GIVEN RECORDS —

Lemma behaves_getc {A} (k : option (list Z) → prog A) tr (K : A → fds → list act → Prop) r rest :
  reads_of tr `prefix_of` r :: rest → read_ok (Some o) 1 r →
  behaves (x ← sys (Read 0 1); k x) f tr K ↔ ∃ tr', tr = ARead (Some o) 1 r :: tr' ∧ behaves (k r) f tr' K.
Proof using Ho.
  intros Hp Hr. rewrite behaves_bind, behaves_sys. destruct tr as [|[] tr]; cbn [handle]; try naive_solver.
  rewrite Ho. cbn [reads_of] in Hp. apply prefix_cons_inv_1 in Hp as ->. naive_solver.
Qed.

Lemma gets_line n l rest tr (K : list Z → fds → list act → Prop) :
  (length l < n)%nat → Forall (λ c, c ≠ 0 ∧ c ≠ 10 ∧ c ≠ 13) l → reads_of tr `prefix_of` keys (l ++ [10]) ++ rest →
  behaves (gets_loop n) f tr K ↔ ∃ tr', tr = typed (Some o) (l ++ [10]) ++ tr' ∧ K (l ++ [10]) f tr'.
Proof using Ho.
  revert n tr K. induction l as [|c l IH]; intros n tr K Hn Hl Hp; (destruct n as [|n]; [cbn in Hn; lia|]); cbn [gets_loop].
  - rewrite (behaves_getc _ _ _ _ _ Hp) by done. cbn. setoid_rewrite behaves_ret. done.
  - apply Forall_cons in Hl as [(H0 & H1 & H2) Hl]. rewrite (behaves_getc _ _ _ _ _ Hp) by done.
    apply Z.eqb_neq in H1, H2. rewrite H1, H2. cbn [orb]. split.
    + intros (tr1 & -> & H). cbn in Hp. apply prefix_cons_inv_2 in Hp. apply behaves_bind in H.
      apply (IH n tr1) in H as (tr' & -> & H); [|cbn in Hn; lia|done|done]. apply behaves_ret in H. by exists tr'.
    + intros (tr' & -> & H). exists (typed (Some o) (l ++ [10]) ++ tr'). split; [done|]. cbn in Hp. apply prefix_cons_inv_2 in Hp.
      apply behaves_bind. apply (IH n); [cbn in Hn; lia|done|done|]. exists tr'. split; [done|]. by apply behaves_ret.
Qed.
End gets.

Lemma says_reads o l tr tr' : says o l tr tr' → reads_of tr = reads_of tr'.
Proof. revert tr. induction l as [|c l IH]; intros tr; cbn; [by intros ->|]. intros (r & tr1 & -> & H). cbn. by apply IH. Qed.

Lemma typed_reads o l tr : reads_of (typed o l ++ tr) = keys l ++ reads_of tr.
Proof. induction l as [|c l IH]; [done|]. exact (f_equal (cons (Some [c])) IH). Qed.

Lemma session_reads sem f lines tr : session sem f lines tr → reads_of tr `prefix_of` script lines.
Proof.
  revert tr. induction lines as [|l lines IH]; intros tr; cbn [session script].
  { intros (w & ->). done. }
  intros (w & tr' & -> & H). cbn [reads_of]. rewrite typed_reads. apply prefix_app. destruct (is_cd (l ++ [10])).
  - destruct H as (r & tr1 & tr2 & -> & H & H2). cbn. rewrite (says_reads _ _ _ _ H). by apply IH.
  - destruct tr' as [|[] tr']; try done; cbn in H |- *.
    + destruct H as (_ & _ & H). destruct tr' as [|[] tr']; try done. cbn. by apply IH.
    + apply says_reads in H. rewrite H. apply prefix_nil.
Qed.

(** The line that [getcmd] returns. *)
Lemma getcmd_line f o l rest tr (K : option (list Z) → fds → list act → Prop) :
  fd_obj f 0 = Some o → line_ok l → reads_of tr `prefix_of` keys (l ++ [10]) ++ rest →
  behaves (getcmd 100) f tr K ↔
  ∃ w tr', tr = AWrite (fd_obj f 2) (lit "$ ") w :: typed (fd_obj f 0) (l ++ [10]) ++ tr' ∧ K (Some (l ++ [10])) f tr'.
Proof.
  intros Ho [Hl Hn] Hp. unfold getcmd. rewrite behaves_bind, behaves_sys. destruct tr as [|[] tr]; cbn [handle]; try naive_solver.
  rewrite behaves_bind. change (ugets 100) with (gets_loop 99). cbn [reads_of] in Hp.
  rewrite (gets_line f o Ho 99 l rest _ _ ltac:(lia) Hl Hp).
  setoid_rewrite behaves_ret. rewrite Ho.
  assert (before_nul (l ++ [10]) = l ++ [10]) as ->.
  { clear -Hl. induction Hl as [|c l (Hc & _) Hl IH]; [done|]. cbn. apply Z.eqb_neq in Hc as ->. by rewrite IH. }
  rewrite bool_decide_eq_false_2 by (by destruct l). naive_solver.
Qed.

Lemma getcmd_eof f o tr (K : option (list Z) → fds → list act → Prop) :
  fd_obj f 0 = Some o → reads_of tr `prefix_of` [Some []] →
  behaves (getcmd 100) f tr K ↔
  ∃ w tr', tr = AWrite (fd_obj f 2) (lit "$ ") w :: ARead (fd_obj f 0) 1 (Some []) :: tr' ∧ K None f tr'.
Proof.
  intros Ho Hp. unfold getcmd. rewrite behaves_bind, behaves_sys. destruct tr as [|[] tr]; cbn [handle]; try naive_solver.
  rewrite behaves_bind. change (ugets 100) with (gets_loop 99). cbn [gets_loop].
  cbn [reads_of] in Hp. rewrite (behaves_getc f o Ho _ tr _ (Some []) []) by done. setoid_rewrite behaves_ret. setoid_rewrite behaves_ret.
  rewrite Ho. cbn. naive_solver.
Qed.
Lemma ring_pop m pi ro wo r c q :
  ring m pi ro wo r (c :: q) →
  rd8 (st32 m (pi + pi_nread) (u32 (r + 1))) (pi + pi_data + r mod PIPESIZE) = c ∧
  ring (st32 m (pi + pi_nread) (u32 (r + 1))) pi ro wo (u32 (r + 1)) q.
Proof.
  intros [Hr Hw Hro Hwo Hl Hd]. cbn [length] in *. pose proof (ring_slot r). split.
  { rewrite rd8_st32_ne by (pipe_consts; lia). rewrite <- (Hd 0%nat c eq_refl). by rewrite Z.add_0_r. }
  split.
  - rewrite ld32_st32_eq. apply u32_small, u32_range.
  - rewrite ld32_st32_ne, Hw by (pipe_consts; lia). rewrite u32_add. f_equal. lia.
  - rewrite ld32_st32_ne; [done|pipe_consts; lia..].
  - rewrite ld32_st32_ne; [done|pipe_consts; lia..].
  - lia.
  - intros i c' Hi. pose proof (ring_slot (u32 (r + 1) + Z.of_nat i)).
    rewrite rd8_st32_ne by (pipe_consts; lia). rewrite <- (Hd (S i) c' Hi). do 2 f_equal.
    rewrite <- Z.add_mod_idemp_l, u32_slot, Z.add_mod_idemp_l by done. f_equal. lia.
Qed.

(** ** In kernel memory *)

Section pipeops.
Context `{KI : !KernelImage} {F : Type}.
Context (cfg : sched_cfg) (swtch : option Z → option Z → kM (pstate F) ()).
Implicit Types (T : gmap Z (gmap Z Z)) (M : gmap Z Z) (K : Z → Z) (st : pstate F).

(** A page of the kernel is not mapped by an entry that is made writable. *)
Lemma kernel_unmapped s fl T K r M vpn pte pte' p :
  vm s fl (<[r := <[vpn := pte']> M]> T) K → T !! r = Some M → M !! vpn = Some pte → owned vpn = true →
  truth (Z.land pte' PTE_W) = true → 0 < K p → refs T p = 0 → refs (<[r := <[vpn := pte']> M]> T) p = 0.
Proof.
  intros Hvm HT HM Ho HW HKp Hr.
  assert (PTE2PA pte' ≠ p) as Hne.
  { intros <-. pose proof (vm_cow _ _ _ _ Hvm r _ vpn pte' (lookup_insert_eq _ _ _) (lookup_insert_eq _ _ _) Ho HW) as Hc.
    destruct (mapped_page _ _ _ _ r _ vpn pte' Hvm (lookup_insert_eq _ _ _) (lookup_insert_eq _ _ _) Ho) as (Hok & Hnt & _).
    rewrite (vm_rc _ _ _ _ Hvm) in Hc by done.
    pose proof (refs_mapped _ r _ vpn pte' (lookup_insert_eq T _ _) (lookup_insert_eq M _ _) Ho). lia. }
  pose proof (refs_nonneg (<[r := <[vpn := pte']> M]> T) p). rewrite (refs_update T r M) in * by done.
  rewrite (refs1_update M vpn pte pte') in * by done. unfold ref1 in *.
  assert ((PTE2PA pte' =? p) = false) as E by (by apply Z.eqb_neq). rewrite E, andb_false_r in *. simpl in *.
  destruct (_ && _); simpl in *; lia.
Qed.
(* ===== verification/AllocRefine.v ===== *)
(** The page allocator of [kernel/kalloc.c] refines a table of reference counts:
    whatever a client program does with [kalloc], [incpgrc] and [kfree], its
    results are results of the table. *)
From S2P Require Import Prelude CString Spinlock Riscv Kalloc Boot.

(** * The specification *)

Inductive alloc_op := OpAlloc | OpInc (p : Z) | OpFree (p : Z).

(** A client chooses its next operation from the results so far. *)
Inductive client :=
| Stop
| Call (op : alloc_op) (k : Z → client).

Definition counts := Z → Z.
Definition count_set (c : counts) (p v : Z) : counts := λ q, if q =? p then v else c q.

Section spec.
Context `{KI : !KernelImage}.

(** Pages may be shared and freed while they are referenced. *)
Definition op_ok (op : alloc_op) (c : counts) : Prop :=
  match op with
  | OpAlloc => True
  | OpInc p | OpFree p => page_ok p ∧ 0 < c p
  end.

(** [OpAlloc] returns an unreferenced page, or 0 if there is none. *)
Definition op_spec (op : alloc_op) (c : counts) (r : Z) (c' : counts) : Prop :=
  match op with
  | OpAlloc =>
      (r = 0 ∧ (∀ p, page_ok p → 0 < c p) ∧ ∀ q, page_ok q → c' q = c q) ∨
      (page_ok r ∧ c r = 0 ∧ ∀ q, page_ok q → c' q = count_set c r 1 q)
  | OpInc p => r = 0 ∧ ∀ q, page_ok q → c' q = count_set c p (c p + 1) q
  | OpFree p => r = 0 ∧ ∀ q, page_ok q → c' q = count_set c p (c p - 1) q
  end.

(** The client never frees or shares a page that is not referenced. *)
Inductive client_ok : client → counts → Prop :=
| ok_stop c : client_ok Stop c
| ok_call op k c :
    op_ok op c → (∀ r c', op_spec op c r c' → client_ok (k r) c') → client_ok (Call op k) c.

Inductive trace_of : client → counts → list Z → counts → Prop :=
| tr_stop c : trace_of Stop c [] c
| tr_call op k c r c1 l c2 :
    op_spec op c r c1 → trace_of (k r) c1 l c2 → trace_of (Call op k) c (r :: l) c2.

(** * The allocator *)

Definition run_op (op : alloc_op) : kM mach Z :=
  match op with
  | OpAlloc => kalloc
  | OpInc p => incpgrc p ;; mret 0
  | OpFree p => kfree p ;; mret 0
  end.

Fixpoint run_client (c : client) : kM mach (list Z) :=
  match c with
  | Stop => mret []
  | Call op k => r ← run_op op; l ← run_client (k r); mret (r :: l)
  end.

#[export] Instance page_ok_dec p : Decision (page_ok p).
Proof. unfold page_ok. apply _. Defined.

Definition counts_of (s : mach) : counts := λ p, m_pgrc s (p / PGSIZE).

Definition alloc_inv (s : mach) : Prop := alloc_unlocked s ∧ ∃ l, kmem_inv s l.

Lemma counts_update s s' p v :
  page_ok p → (∀ i, m_pgrc s' i = if decide (i = p / PGSIZE) then v else m_pgrc s i) →
  ∀ q, page_ok q → counts_of s' q = count_set (counts_of s) p v q.
Proof.
  intros Hp Hc q Hq. unfold counts_of, count_set. rewrite Hc. destruct (Z.eqb_spec q p) as [->|Hne].
  - by rewrite decide_True.
  - by rewrite decide_False by (by apply page_index_ne).
Qed.

Lemma incpgrc_inv s l p :
  kmem_inv s l → alloc_unlocked s → page_ok p → 0 < m_pgrc s (p / PGSIZE) →
  wp (incpgrc p) (λ _ s', m_held s' = m_held s ∧ kmem_inv s' l ∧
    ∀ i, m_pgrc s' i = if decide (i = p / PGSIZE) then m_pgrc s (p / PGSIZE) + 1 else m_pgrc s i) s.
Proof.
  intros [Hch Hnd Hpg Hfr Hpos] [_ Hu] Hp Hc.
  assert (∀ i, upd (m_pgrc s) (p / PGSIZE) (m_pgrc s (p / PGSIZE) + 1) i =
    if decide (i = p / PGSIZE) then m_pgrc s (p / PGSIZE) + 1 else m_pgrc s i) as Hupd.
  { intros i. unfold upd. destruct (Z.eqb_spec i (p / PGSIZE)); case_decide; done. }
  apply incpgrc_spec; rewrite ?page_ok_index by done; [apply Hu|lia|]. split_and!; [done| |done].
  split; cbn; try done; intros q Hq; rewrite Hupd; case_decide as E; [|by apply Hfr| |by apply Hpos].
  - split; [|lia]. intros Hl. apply Hfr in Hl; [|done]. rewrite E in Hl. lia.
  - lia.
Qed.

Lemma run_op_refines op s :
  alloc_inv s → op_ok op (counts_of s) →
  wp (run_op op) (λ r s', op_spec op (counts_of s) r (counts_of s') ∧ alloc_inv s') s.
Proof.
  intros [Hu (l & Hk)] Hop. destruct op as [|p|p]; cbn [run_op op_spec].
  - destruct l as [|p l].
    + unfold wp. rewrite kalloc_empty by done. split; [left|by split; [|exists []]].
      split_and!; try done. intros p Hp. pose proof (ki_pos _ _ Hk p Hp). unfold counts_of.
      destruct (decide (m_pgrc s (p / PGSIZE) = 0)) as [E|]; [|lia].
      apply (ki_free _ _ Hk) in E; [|done]. by apply elem_of_nil in E.
    + wp_use kalloc_spec; [done|done|]. intros r s' (-> & (Hh & _ & Hc) & Hk').
      assert (page_ok p) as Hp by (apply (ki_page _ _ Hk); constructor).
      split; [right|split; [|by exists l]; unfold alloc_unlocked; by rewrite Hh].
      split_and!; [done|apply (ki_free _ _ Hk); [done|constructor]|]. by apply counts_update.
  - destruct Hop as [Hp Hc]. wp_step. wp_use incpgrc_inv; [done..|]. intros _ s' (Hh & Hk' & Hc'). wp_step.
    split; [split; [done|by apply counts_update]|]. split; [unfold alloc_unlocked; by rewrite Hh|by exists l].
  - destruct Hop as [Hp Hc]. wp_step. wp_use kfree_spec; [done..|]. intros _ s' ((Hh & _ & Hc') & Hk'). wp_step.
    split; [split; [done|]|split; [unfold alloc_unlocked; by rewrite Hh|by eexists]].
    apply counts_update; [done|]. intros i. rewrite Hc'. case_decide; subst; unfold counts_of; lia.
Qed.

(** C6: The allocator refines the table of reference counts: for every client
    that frees and shares only pages it holds, the run completes without a
    panic, its results are those of the table (a page handed out is referenced
    by nobody else, 0 only when every page is referenced) and the free list is
    again exactly the set of unreferenced pages. *)
Theorem allocator_refines c s :
  alloc_inv s → client_ok c (counts_of s) →
  wp (run_client c) (λ l s', trace_of c (counts_of s) l (counts_of s') ∧ alloc_inv s') s.
Proof.
  intros Hi Hok. remember (counts_of s) as cs eqn:E. revert s Hi E.
  induction Hok as [cs|op k cs Hop _ IH]; intros s Hi ->; cbn [run_client].
  - wp_step. split; [constructor|done].
  - wp_step. wp_use run_op_refines; [done|done|]. intros r s1 [Hspec Hi1]. wp_step.
    eapply wp_mono; [by eapply IH|]. intros l s2 [Htr Hi2]. wp_step. split; [by econstructor|done].
Qed.
End spec.

(** [kfree] of anything that is not a page of the allocator, or of a page
    that is not referenced, panics. *)
Theorem kfree_rejects `{KI : !KernelImage} pa s :
  alloc_unlocked s → ¬ page_ok pa ∨ m_pgrc s (pa / PGSIZE) <= 0 →
  kfree pa s = Panic "kfree" ∨ kfree pa s = Panic "negative ref count in decpgrc".
Proof.
  intros Hu H. destruct (decide (page_ok pa)) as [Hp|Hp].
  - right. apply kfree_underflow; [done|done|]. by destruct H.
  - left. by apply kfree_bad_page.
Qed.

#[local] Existing Instance tiny.

(** Allocate a page, share it, free it twice. *)
Definition demo_client : client :=
  Call OpAlloc (λ p, if p =? 0 then Stop else
    Call (OpInc p) (λ _, Call (OpFree p) (λ _, Call (OpFree p) (λ _, Stop)))).

Lemma demo_client_ok c : client_ok demo_client c.
Proof.
  constructor; [done|]. intros r c1 Hr. destruct (Z.eqb_spec r 0) as [|Hne]; [constructor|].
  destruct Hr as [(? & _)|(Hp & Hc & H1)]; [done|].
  assert (∀ c p v, count_set c p v p = v) as Hset by (intros; unfold count_set; by rewrite Z.eqb_refl).
  assert (c1 r = 1) as E1 by (by rewrite H1, Hset).
  constructor; [split; [done|lia]|]. intros _ c2 [_ H2]. assert (c2 r = 2) as E2 by (rewrite H2, Hset, E1; done).
  constructor; [split; [done|lia]|]. intros _ c3 [_ H3]. assert (c3 r = 1) as E3 by (rewrite H3, Hset, E2; done).
  constructor; [split; [done|lia]|]. intros _ c4 _. constructor.
Qed.

Lemma allocator_refines_witness :
  ∃ s l s', trace_of demo_client (counts_of s) l (counts_of s') ∧ alloc_inv s'.
Proof.
  destruct boot_vm as (s & fl & Hvm & Hh & _).
  assert (alloc_inv s) as Hi by (split; [by apply unlocked|exists fl; apply Hvm]).
  pose proof (allocator_refines demo_client s Hi (demo_client_ok _)) as Hw.
  apply wp_returns in Hw as (l & s' & _ & H). exists s, l, s'. exact H.
Defined.

Lemma kfree_rejects_witness : kfree 0 blank = Panic "kfree" ∨ kfree 0 blank = Panic "negative ref count in decpgrc".
Proof.
  apply (kfree_rejects 0 blank); [by apply unlocked|]. left. intros [_ [H _]]. revert H. vm_compute. congruence.
Defined.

WHAT TO DO —
Produce only the lines from the line containing "op_ok op c →" through the line containing "match c with", inclusive of both, exactly as they stand in the entries above.

ANSWER BOX —
    op_ok op c → (∀ r c', op_spec op c r c' → client_ok (k r) c') → client_ok (Call op k) c.

Inductive trace_of : client → counts → list Z → counts → Prop :=
| tr_stop c : trace_of Stop c [] c
| tr_call op k c r c1 l c2 :
    op_spec op c r c1 → trace_of (k r) c1 l c2 → trace_of (Call op k) c (r :: l) c2.

(** * The allocator *)

Definition run_op (op : alloc_op) : kM mach Z :=
  match op with
  | OpAlloc => kalloc
  | OpInc p => incpgrc p ;; mret 0
  | OpFree p => kfree p ;; mret 0
  end.

Fixpoint run_client (c : client) : kM mach (list Z) :=
  match c with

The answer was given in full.